Haugen's leaks of internal company documents sparked outrage, damning press reports and pledges from elected officials to finally take action against the platforms -- but so far, no new rules have been enacted.

"Facebook wants you to have analysis paralysis, to get stuck on false choices and not act here," Haugen told a US House of Representatives panel on Big Tech accountability.

"Facebook wants you to get caught up in a long, drawn out debate over the minutiae of different legislative approaches.
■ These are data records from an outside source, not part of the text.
(** * SVGOMG page script: job coordination, result cache and settings fingerprint

    A shallow embedding of the classes of [page.js] that carry the
    request/response protocol with the workers ([WorkerMessenger], [Gzip],
    [Svgo]), the computed artifacts ([SvgFile]), the ring-buffer cache
    ([ResultsCache]), the settings fingerprint ([Settings.getSettings]) and the
    compression cycle of the controller ([MainController._compressSvg]); and
    of the helpers around them: [escapeHTML] and [escapeHtmlTag],
    [Changelog.showLogFrom], [Settings.setSettings] with the saving and
    loading of the settings, and the event emitter [createNanoEvents].

    JavaScript objects with identity (promises, workers, [SvgFile]s, blob
    URLs) are numbered handles into explicit stores; the browser's microtask
    queue is an explicit FIFO list of promise reactions. *)

From Stdlib Require Import NArith ZArith Lia Ascii String.
From stdpp Require Import base option list gmap strings sorting.

(** ** JavaScript values that travel through the modelled code *)

Abbreviation promise := nat.   (* index into the promise store *)
Abbreviation worker := nat.    (* n-th [Worker] object constructed so far *)
Abbreviation ref := nat.       (* index into the store of [SvgFile] objects *)
Abbreviation url := nat.       (* n-th blob URL handed out by [URL.createObjectURL] *)

(** An error object: [name] and [message] are the two properties the code
    reads. *)
Module JsError.
Record t := { name : string; message : string }.
End JsError.
Abbreviation JsError := JsError.t.

(** [new DOMException('AbortError', 'AbortError')]: message first, name second. *)
Definition AbortError : JsError :=
  {| JsError.name := "AbortError"; JsError.message := "AbortError" |}.
(** [new Error(msg)]. *)
Definition Error (msg : string) : JsError :=
  {| JsError.name := "Error"; JsError.message := msg |}.
(** A [TypeError] thrown by the engine (reading a property of [undefined]
    or [null]). *)
Definition TypeError (msg : string) : JsError :=
  {| JsError.name := "TypeError"; JsError.message := msg |}.

Global Instance JsError_eq_dec : EqDecision JsError.
Proof. solve_decision. Defined.

(** Values a promise of this program is settled with. *)
Inductive Value :=
| VUndefined
| VNull
| VProcessed (data : string) (width height : N)  (* [{data, dimensions: {width, height}}] *)
| VDimensions (width height : N)                 (* [{width, height}] *)
| VBytes (byteLength : N)                        (* a byte buffer, of which only [byteLength] is read *)
| VNumber (n : N)
| VFile (f : ref).                               (* an [SvgFile] object *)

Global Instance Value_eq_dec : EqDecision Value.
Proof. solve_decision. Defined.

Inductive Outcome := Fulfilled (v : Value) | Rejected (e : JsError).

Global Instance Outcome_eq_dec : EqDecision Outcome.
Proof. solve_decision. Defined.

(** An option of a settings object: a checkbox yields a boolean, any other
    input its [value] string. *)
Inductive OptionValue := OBool (b : bool) | OString (s : string).

Global Instance OptionValue_eq_dec : EqDecision OptionValue.
Proof. solve_decision. Defined.

(** The object built by [Settings.getSettings]: the options named after the
    global inputs, the nested [plugins] object and the [fingerprint]. *)
Record SettingsObject := {
  options : gmap string OptionValue;
  plugins : gmap string bool;
  fingerprint : string;
}.

(** JavaScript truthiness of [settings[name]]; an absent property is
    [undefined]. *)
Definition truthy (o : option OptionValue) : bool :=
  match o with
  | Some (OBool b) => b
  | Some (OString s) => negb (String.eqb s EmptyString)
  | None => false
  end.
Please don't fall into that trap," she added in written testimony.

A series of articles underpinned by the leaked documents argued Facebook, which changed its name to Meta in October, knew its sites could harm some of their billions of users -- but executives chose growth over safety.

Former Facebook employee Frances Haugen (C) talks with Rashad Robinson (L), President of the Color of Change, and Kara Frederick (R), Technology Policy Research Fellow at the Heritage Foundation, before a hearing on Capitol Hill Former Facebook employee Frances Haugen (C) talks with Rashad Robinson (L), President of the Color of Change, and Kara Frederick (R), Technology Policy Research Fellow at the Heritage Foundation, before a hearing on Capitol Hill Photo: AFP / Brendan Smialowski

The social media giant has pushed fiercely back against the press reports as selectively using its research to paint a dark vision of the company's work.

"What we need is a set of updated rules for the internet set by Congress that companies should follow, which is why we've been asking for this for nearly three years," Meta said in a statement.

US lawmakers have put forth new or updated legislative proposals in the wake of the scandal, but efforts to regulate social media in the United States have long lagged technology's advances and been stymied by partisan divides.

Republican lawmakers frequently argue that speech limits on the platform stifle conservative voices, while Democrats worry over the harms of misinformation online.

Representative Jeff Duncan, a Republican, highlighted the partisan differences on the question of limiting speech on social media, saying the companies have already gone too far.

"Social media platforms need to check themselves and understand that they're not gods with a little g," he said. "The past few years, we've seen an unprecedented onslaught from Big Brother tech on conservative thought."